## Directions for this task
Among the lines below, copy exactly those from the one with "Definition run_command (now" through the one with "(p_oif p = name)", counting both ends.

(Saved entries)

Definition print_command (c : command) : list Z :=
  match c with
  | TABLE_EMPTY n => line (str "table inet " ++ n ++ str " {}")
  | DELETE_TABLE n => line (str "delete table inet " ++ n)
  | TABLE_DEF n sets chains =>
      line (str "table inet " ++ n ++ str " {") ++ concat (map print_set sets) ++ concat (map print_chain chains) ++ line (str "}")
  | FLUSH_SET n s => line (str "flush set inet " ++ n ++ str " " ++ s)
  | ADD_ELEMENT n s t e secs =>
      line (str "add element inet " ++ n ++ str " " ++ s ++ str " { " ++ print_elem t e ++ str " timeout " ++ print_dec secs ++ str "s }")
  | DELETE_ELEMENT n s t e =>
      line (str "delete element inet " ++ n ++ str " " ++ s ++ str " { " ++ print_elem t e ++ str " }")
  end.
Definition print_script (cs : list command) : list Z := concat (map print_command cs).

(** ** Its meaning *)

(** A set holds its elements with the time they vanish, in seconds. *)
Record table := mk_table { tb_sets : gmap (list Z) (gmap (list Z) Z); tb_chains : list chain }.
Notation ruleset := (gmap (list Z) table).

Definition live (elems : gmap (list Z) Z) (e : list Z) (now : Z) : bool :=
  match elems !! e with Some until => now <? until | None => false end.

Definition with_set (t : ruleset) (name set : list Z) (f : gmap (list Z) Z -> option (gmap (list Z) Z)) : option ruleset :=
  tb ← t !! name;
  s ← tb_sets tb !! set;
  s' ← f s;
  Some (<[name := mk_table (<[set := s']> (tb_sets tb)) (tb_chains tb)]> t).

Definition run_command (now : Z) (c : command) (t : ruleset) : option ruleset :=
  match c with
  | TABLE_EMPTY n => Some (match t !! n with Some _ => t | None => <[n := mk_table ∅ []]> t end)
  | DELETE_TABLE n => match t !! n with Some _ => Some (delete n t) | None => None end
  | TABLE_DEF n sets chains =>
      let tb := default (mk_table ∅ []) (t !! n) in
      Some (<[n := mk_table (tb_sets tb ∪ list_to_map (map (fun s => (s.1, ∅)) sets)) (tb_chains tb ++ chains)]> t)
  | FLUSH_SET n s => with_set t n s (fun _ => Some ∅)
  | ADD_ELEMENT n s _ e secs => with_set t n s (fun m => Some (if live m e now then m else <[e := now + secs]> m))
  | DELETE_ELEMENT n s _ e => with_set t n s (fun m => if live m e now then Some (delete e m) else None)
  end.

(** A transaction: all or nothing. *)
Fixpoint run_script (now : Z) (cs : list command) (t : ruleset) : option ruleset :=
  match cs with
  | [] => Some t
  | c :: cs => t ← run_command now c t; run_script now cs t
  end.

(** The first packet of a connection that a process of this machine makes. *)
Record packet := mk_pkt { p_mark : Z; p_oif : list Z; p_v6 : bool; p_daddr : list Z; p_proto : l4; p_dport : Z }.

Definition in_set (tb : table) (now : Z) (set e : list Z) : bool :=
  match tb_sets tb !! set with Some m => live m e now | None => false end.

Definition matcher_holds (tb : table) (now : Z) (p : packet) (m : matcher) : bool :=
  match m with
  | M_MARKED => negb (p_mark p =? 0)
  | M_OIF name => bool_decide (p_oif p = name)
  | M_IPV6 => p_v6 p
  | M_PORT proto port => bool_decide (p_proto p = proto) && (p_dport p =? port)
  | M_PORT_SET proto set => bool_decide (p_proto p = proto) && in_set tb now set [p_dport p]
  | M_DADDR4 l => negb (p_v6 p) && existsb (in_cidr (p_daddr p)) l
  | M_DADDR6 l => p_v6 p && existsb (in_cidr (p_daddr p)) l
  | M_DADDR_SET v6 set => Bool.eqb (p_v6 p) v6 && in_set tb now set (p_daddr p)
  end.

Fixpoint eval_rules (tb : table) (now : Z) (p : packet) (rs : list rule) : option verdict :=
  match rs with
  | [] => None
  | r :: rs => if forallb (matcher_holds tb now p) (r_match r) then Some (r_verdict r) else eval_rules tb now p rs
  end.

(** The port a connection is redirected to, and whether a packet is rejected,
    by the table of this name. *)
Definition hook_is (h : hook) (c : chain) : bool :=
  match h, ch_hook c with NAT_OUTPUT, NAT_OUTPUT | FILTER_OUTPUT, FILTER_OUTPUT => true | _, _ => false end.
Definition rules_at (h : hook) (tb : table) : list rule := concat (map ch_rules (List.filter (hook_is h) (tb_chains tb))).
Definition redirected (t : ruleset) (name : list Z) (now : Z) (p : packet) : option Z :=
  tb ← t !! name;
  match eval_rules tb now p (rules_at NAT_OUTPUT tb) with Some (REDIRECT port) => Some port | _ => None end.
Definition rejected (t : ruleset) (name : list Z) (now : Z) (p : packet) : bool :=
  match t !! name with
  | None => false
  | Some tb => match eval_rules tb now p (rules_at FILTER_OUTPUT tb) with Some REJECT => true | _ => false end
  end.

(** ** The daemon's scripts *)

Definition local6 : list cidr :=
  [mk_cidr (replicate 15 0 ++ [1]) 128; mk_cidr (0xfc :: replicate 15 0) 7; mk_cidr (0xfe :: 0x80 :: replicate 14 0) 10;
   mk_cidr (0xff :: replicate 15 0) 8].

Definition ALIVE := str "alive".
Definition ALIVE_DNS := str "alive_dns".
Definition QUIC4 := str "quic_block4".
Definition QUIC6 := str "quic_block6".

Definition nat_rules (port : Z) (ipv6 : bool) (dns_port : Z) : list rule :=
  [mk_rule [M_MARKED] RETURN; mk_rule [M_OIF (str "lo")] RETURN]
  ++ (if ipv6 then [] else [mk_rule [M_IPV6] RETURN])
  ++ (if 0 <? dns_port
      then [mk_rule [M_PORT_SET UDP ALIVE_DNS] (REDIRECT dns_port); mk_rule [M_PORT_SET TCP ALIVE_DNS] (REDIRECT dns_port)]
      else [])
  ++ [mk_rule [M_DADDR4 local4] RETURN; mk_rule [M_DADDR6 local6] RETURN; mk_rule [M_PORT_SET TCP ALIVE] (REDIRECT port)].
Definition filter_rules : list rule :=
  [mk_rule [M_MARKED] RETURN;
   mk_rule [M_PORT UDP 443; M_DADDR_SET false QUIC4] REJECT;
   mk_rule [M_PORT UDP 443; M_DADDR_SET true QUIC6] REJECT].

## Answer
Definition run_command (now : Z) (c : command) (t : ruleset) : option ruleset :=
  match c with
  | TABLE_EMPTY n => Some (match t !! n with Some _ => t | None => <[n := mk_table ∅ []]> t end)
  | DELETE_TABLE n => match t !! n with Some _ => Some (delete n t) | None => None end
  | TABLE_DEF n sets chains =>
      let tb := default (mk_table ∅ []) (t !! n) in
      Some (<[n := mk_table (tb_sets tb ∪ list_to_map (map (fun s => (s.1, ∅)) sets)) (tb_chains tb ++ chains)]> t)
  | FLUSH_SET n s => with_set t n s (fun _ => Some ∅)
  | ADD_ELEMENT n s _ e secs => with_set t n s (fun m => Some (if live m e now then m else <[e := now + secs]> m))
  | DELETE_ELEMENT n s _ e => with_set t n s (fun m => if live m e now then Some (delete e m) else None)
  end.

(** A transaction: all or nothing. *)
Fixpoint run_script (now : Z) (cs : list command) (t : ruleset) : option ruleset :=
  match cs with
  | [] => Some t
  | c :: cs => t ← run_command now c t; run_script now cs t
  end.

(** The first packet of a connection that a process of this machine makes. *)
Record packet := mk_pkt { p_mark : Z; p_oif : list Z; p_v6 : bool; p_daddr : list Z; p_proto : l4; p_dport : Z }.

Definition in_set (tb : table) (now : Z) (set e : list Z) : bool :=
  match tb_sets tb !! set with Some m => live m e now | None => false end.

Definition matcher_holds (tb : table) (now : Z) (p : packet) (m : matcher) : bool :=
  match m with
  | M_MARKED => negb (p_mark p =? 0)
  | M_OIF name => bool_decide (p_oif p = name)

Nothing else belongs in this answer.